[Data items]
•••••
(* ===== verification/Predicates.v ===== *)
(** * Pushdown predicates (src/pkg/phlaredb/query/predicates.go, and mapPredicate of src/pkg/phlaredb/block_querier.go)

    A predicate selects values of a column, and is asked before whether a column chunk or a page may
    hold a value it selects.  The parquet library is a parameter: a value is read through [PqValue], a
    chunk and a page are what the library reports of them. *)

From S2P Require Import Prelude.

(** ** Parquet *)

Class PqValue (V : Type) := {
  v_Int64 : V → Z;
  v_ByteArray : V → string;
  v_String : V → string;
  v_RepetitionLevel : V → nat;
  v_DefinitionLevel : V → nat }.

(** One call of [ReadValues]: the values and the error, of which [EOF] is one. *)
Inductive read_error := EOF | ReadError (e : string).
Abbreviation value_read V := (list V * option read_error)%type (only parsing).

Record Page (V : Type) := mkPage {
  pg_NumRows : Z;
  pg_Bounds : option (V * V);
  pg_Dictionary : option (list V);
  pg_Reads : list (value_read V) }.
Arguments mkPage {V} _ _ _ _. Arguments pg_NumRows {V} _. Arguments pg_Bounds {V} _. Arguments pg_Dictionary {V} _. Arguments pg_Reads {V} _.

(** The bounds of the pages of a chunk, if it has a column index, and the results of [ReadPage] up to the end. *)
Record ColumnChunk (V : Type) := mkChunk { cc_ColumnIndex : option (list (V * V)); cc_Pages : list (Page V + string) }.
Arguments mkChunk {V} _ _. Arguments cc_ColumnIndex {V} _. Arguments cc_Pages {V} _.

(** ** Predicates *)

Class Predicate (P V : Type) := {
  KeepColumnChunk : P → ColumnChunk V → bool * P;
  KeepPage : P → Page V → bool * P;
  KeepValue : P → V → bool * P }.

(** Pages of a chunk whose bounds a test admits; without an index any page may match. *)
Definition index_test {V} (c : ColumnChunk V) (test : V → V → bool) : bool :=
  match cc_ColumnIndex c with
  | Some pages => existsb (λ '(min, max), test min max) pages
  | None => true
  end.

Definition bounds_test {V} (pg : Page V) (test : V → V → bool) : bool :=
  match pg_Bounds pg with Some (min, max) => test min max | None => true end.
•••••
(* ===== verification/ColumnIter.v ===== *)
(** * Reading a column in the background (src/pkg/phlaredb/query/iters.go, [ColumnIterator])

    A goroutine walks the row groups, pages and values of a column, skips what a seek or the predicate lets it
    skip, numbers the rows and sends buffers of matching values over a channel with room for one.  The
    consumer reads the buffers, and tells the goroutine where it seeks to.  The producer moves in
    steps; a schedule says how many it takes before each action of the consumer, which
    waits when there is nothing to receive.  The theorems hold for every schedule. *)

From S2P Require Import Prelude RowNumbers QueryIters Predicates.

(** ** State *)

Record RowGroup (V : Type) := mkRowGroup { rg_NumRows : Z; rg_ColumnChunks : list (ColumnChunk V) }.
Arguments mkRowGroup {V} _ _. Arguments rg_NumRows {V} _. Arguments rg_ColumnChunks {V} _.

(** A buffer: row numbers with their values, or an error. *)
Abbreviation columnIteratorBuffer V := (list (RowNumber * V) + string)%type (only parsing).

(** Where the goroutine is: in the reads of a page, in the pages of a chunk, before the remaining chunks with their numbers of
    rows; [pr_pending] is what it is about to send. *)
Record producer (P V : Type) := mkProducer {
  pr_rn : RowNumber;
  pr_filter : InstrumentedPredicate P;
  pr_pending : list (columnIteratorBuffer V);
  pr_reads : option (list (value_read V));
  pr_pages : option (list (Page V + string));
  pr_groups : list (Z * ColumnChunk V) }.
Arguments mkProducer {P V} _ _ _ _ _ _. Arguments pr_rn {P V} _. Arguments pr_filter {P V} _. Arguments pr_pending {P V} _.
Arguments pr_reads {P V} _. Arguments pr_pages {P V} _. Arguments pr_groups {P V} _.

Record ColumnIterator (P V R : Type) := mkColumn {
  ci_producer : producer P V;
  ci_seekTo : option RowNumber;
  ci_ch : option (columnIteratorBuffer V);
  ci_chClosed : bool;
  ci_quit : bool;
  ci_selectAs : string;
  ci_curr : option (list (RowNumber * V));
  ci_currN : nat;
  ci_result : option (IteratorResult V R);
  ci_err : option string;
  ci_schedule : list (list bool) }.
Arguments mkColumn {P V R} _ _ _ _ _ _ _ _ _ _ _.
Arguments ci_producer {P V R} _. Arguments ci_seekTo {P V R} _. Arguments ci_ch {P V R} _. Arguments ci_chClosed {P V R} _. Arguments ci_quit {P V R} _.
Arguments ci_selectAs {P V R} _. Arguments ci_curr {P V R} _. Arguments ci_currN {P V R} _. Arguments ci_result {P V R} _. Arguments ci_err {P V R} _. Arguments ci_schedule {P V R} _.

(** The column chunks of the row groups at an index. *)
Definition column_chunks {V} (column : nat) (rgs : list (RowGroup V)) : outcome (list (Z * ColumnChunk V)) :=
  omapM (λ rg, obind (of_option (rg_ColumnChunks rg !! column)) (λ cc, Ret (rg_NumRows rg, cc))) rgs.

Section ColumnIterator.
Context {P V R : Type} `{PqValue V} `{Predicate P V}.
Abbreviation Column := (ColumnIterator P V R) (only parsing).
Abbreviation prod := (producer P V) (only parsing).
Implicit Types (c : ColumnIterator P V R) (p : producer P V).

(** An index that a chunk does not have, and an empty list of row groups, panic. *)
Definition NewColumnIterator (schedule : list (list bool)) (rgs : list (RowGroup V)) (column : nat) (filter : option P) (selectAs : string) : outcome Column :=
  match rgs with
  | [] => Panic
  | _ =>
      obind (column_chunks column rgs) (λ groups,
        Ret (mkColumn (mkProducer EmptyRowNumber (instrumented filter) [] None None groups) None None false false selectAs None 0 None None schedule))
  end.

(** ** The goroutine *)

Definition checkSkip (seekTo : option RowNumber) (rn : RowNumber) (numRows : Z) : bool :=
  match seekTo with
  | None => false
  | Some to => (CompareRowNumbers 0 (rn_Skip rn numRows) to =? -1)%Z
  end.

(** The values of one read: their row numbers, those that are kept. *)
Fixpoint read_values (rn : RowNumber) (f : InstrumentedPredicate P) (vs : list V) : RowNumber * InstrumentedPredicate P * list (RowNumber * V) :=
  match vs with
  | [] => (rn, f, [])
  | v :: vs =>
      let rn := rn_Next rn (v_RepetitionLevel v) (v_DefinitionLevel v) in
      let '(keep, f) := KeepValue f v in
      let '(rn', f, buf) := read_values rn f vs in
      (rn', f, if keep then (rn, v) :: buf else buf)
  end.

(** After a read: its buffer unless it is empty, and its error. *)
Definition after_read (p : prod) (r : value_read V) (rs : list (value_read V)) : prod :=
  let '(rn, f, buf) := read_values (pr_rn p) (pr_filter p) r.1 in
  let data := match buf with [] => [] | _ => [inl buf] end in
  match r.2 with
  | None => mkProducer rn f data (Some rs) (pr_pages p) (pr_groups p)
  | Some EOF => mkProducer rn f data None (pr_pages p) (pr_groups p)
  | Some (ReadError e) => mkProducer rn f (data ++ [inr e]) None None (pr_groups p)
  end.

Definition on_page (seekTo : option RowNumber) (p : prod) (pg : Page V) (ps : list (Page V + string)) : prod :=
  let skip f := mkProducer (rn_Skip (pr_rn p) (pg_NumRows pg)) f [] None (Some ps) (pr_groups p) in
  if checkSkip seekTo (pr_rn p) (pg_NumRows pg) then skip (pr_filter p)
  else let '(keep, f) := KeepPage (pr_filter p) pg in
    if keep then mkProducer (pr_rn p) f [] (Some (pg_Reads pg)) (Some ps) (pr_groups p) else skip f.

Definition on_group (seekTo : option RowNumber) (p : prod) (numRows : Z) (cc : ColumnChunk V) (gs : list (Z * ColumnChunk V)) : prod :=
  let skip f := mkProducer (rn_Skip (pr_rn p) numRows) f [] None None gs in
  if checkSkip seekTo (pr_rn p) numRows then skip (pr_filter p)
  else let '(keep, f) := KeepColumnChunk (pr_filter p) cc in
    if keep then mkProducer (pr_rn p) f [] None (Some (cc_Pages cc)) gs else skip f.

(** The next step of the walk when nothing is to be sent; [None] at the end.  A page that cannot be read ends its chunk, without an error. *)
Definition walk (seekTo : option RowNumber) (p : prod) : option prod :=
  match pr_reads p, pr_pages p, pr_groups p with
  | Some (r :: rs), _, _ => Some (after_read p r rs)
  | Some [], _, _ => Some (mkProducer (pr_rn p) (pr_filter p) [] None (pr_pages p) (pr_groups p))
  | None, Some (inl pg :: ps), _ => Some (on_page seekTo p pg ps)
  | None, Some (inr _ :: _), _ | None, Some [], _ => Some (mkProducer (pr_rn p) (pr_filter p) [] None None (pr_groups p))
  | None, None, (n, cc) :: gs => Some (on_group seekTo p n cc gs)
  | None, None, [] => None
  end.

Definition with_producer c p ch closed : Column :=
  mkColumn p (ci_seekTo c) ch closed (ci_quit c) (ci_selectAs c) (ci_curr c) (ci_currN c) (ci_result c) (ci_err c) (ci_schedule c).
•••••
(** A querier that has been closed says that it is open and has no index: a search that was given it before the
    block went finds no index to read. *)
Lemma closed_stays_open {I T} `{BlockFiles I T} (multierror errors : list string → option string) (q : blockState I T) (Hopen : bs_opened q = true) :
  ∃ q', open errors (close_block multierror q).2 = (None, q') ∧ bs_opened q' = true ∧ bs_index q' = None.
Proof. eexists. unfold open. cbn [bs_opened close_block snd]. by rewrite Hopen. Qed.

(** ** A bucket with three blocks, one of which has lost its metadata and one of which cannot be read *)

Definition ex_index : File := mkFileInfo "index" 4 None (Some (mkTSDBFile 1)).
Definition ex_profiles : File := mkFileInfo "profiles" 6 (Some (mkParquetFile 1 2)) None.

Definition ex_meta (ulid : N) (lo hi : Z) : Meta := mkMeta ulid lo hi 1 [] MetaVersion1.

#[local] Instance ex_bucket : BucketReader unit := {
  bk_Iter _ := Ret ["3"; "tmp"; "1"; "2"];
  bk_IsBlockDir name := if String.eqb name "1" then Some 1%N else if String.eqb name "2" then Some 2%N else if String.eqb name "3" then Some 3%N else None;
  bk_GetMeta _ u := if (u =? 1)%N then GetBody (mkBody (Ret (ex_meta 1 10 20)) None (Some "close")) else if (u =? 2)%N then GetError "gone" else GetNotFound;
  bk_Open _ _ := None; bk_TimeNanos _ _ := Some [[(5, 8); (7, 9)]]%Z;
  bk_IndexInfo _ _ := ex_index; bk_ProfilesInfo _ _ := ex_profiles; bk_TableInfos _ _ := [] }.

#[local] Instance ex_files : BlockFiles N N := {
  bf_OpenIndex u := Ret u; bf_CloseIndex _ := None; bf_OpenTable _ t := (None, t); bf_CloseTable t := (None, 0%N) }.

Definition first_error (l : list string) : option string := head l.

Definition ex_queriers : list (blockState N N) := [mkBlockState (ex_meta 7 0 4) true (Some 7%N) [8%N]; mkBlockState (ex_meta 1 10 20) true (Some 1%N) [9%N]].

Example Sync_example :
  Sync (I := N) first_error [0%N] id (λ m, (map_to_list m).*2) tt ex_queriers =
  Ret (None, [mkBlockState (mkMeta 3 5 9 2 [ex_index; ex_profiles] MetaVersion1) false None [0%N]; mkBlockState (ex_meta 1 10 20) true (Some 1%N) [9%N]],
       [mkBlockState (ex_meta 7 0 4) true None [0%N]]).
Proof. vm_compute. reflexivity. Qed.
•••••
▶ _WORK ITEM_: Search the records for lines holding the word "which", then copy each line you find.

▶ _OUTPUT OF THE EXERCISE_:
(** One call of [ReadValues]: the values and the error, of which [EOF] is one. *)
    steps; a schedule says how many it takes before each action of the consumer, which
(** ** A bucket with three blocks, one of which has lost its metadata and one of which cannot be read *)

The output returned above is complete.